What you are asked to do →
Everything from the line containing "density and [norm_cdf]" through the line containing "Import ListNotations." in the listing below should be copied exactly, and nothing more.

Data records →
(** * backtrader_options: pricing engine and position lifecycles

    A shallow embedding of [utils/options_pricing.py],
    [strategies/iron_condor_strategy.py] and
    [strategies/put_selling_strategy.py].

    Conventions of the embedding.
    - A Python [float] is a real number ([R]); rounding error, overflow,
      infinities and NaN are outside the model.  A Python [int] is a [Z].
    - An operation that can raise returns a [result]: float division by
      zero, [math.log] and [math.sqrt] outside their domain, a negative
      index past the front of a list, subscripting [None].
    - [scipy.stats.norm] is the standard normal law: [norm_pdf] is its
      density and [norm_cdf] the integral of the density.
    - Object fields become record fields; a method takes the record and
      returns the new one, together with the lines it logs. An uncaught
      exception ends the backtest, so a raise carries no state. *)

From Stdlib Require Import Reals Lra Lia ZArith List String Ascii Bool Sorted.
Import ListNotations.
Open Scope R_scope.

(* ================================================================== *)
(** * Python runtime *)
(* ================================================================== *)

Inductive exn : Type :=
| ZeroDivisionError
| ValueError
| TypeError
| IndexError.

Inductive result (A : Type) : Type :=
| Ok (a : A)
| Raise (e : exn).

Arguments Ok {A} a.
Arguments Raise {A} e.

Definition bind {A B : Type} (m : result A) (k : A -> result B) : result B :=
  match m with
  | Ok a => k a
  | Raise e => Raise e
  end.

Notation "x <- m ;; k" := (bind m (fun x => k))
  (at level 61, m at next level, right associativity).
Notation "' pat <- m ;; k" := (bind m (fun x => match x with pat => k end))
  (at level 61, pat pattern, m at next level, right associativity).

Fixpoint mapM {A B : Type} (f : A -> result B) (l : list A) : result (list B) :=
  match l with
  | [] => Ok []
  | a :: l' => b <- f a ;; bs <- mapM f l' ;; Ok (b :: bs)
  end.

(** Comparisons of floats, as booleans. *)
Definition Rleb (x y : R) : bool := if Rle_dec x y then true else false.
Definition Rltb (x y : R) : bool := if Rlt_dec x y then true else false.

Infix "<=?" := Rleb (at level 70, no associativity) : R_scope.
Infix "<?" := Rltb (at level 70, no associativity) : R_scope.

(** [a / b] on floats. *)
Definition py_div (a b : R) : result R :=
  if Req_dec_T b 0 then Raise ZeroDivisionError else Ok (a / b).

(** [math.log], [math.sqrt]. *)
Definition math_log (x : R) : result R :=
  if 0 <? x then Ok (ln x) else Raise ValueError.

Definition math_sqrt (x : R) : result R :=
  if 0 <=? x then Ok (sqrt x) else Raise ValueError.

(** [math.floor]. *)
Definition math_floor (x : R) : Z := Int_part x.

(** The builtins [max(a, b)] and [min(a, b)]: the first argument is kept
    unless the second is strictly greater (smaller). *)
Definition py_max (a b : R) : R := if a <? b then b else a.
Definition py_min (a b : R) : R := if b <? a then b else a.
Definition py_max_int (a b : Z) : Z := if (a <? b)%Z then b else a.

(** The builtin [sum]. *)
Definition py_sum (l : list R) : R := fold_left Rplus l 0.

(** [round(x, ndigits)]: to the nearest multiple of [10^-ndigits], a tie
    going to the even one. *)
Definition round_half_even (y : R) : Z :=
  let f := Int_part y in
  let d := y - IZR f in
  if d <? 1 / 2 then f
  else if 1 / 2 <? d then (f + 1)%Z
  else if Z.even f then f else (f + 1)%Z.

Reply →
      density and [norm_cdf] the integral of the density.
    - Object fields become record fields; a method takes the record and
      returns the new one, together with the lines it logs. An uncaught
      exception ends the backtest, so a raise carries no state. *)

From Stdlib Require Import Reals Lra Lia ZArith List String Ascii Bool Sorted.
Import ListNotations.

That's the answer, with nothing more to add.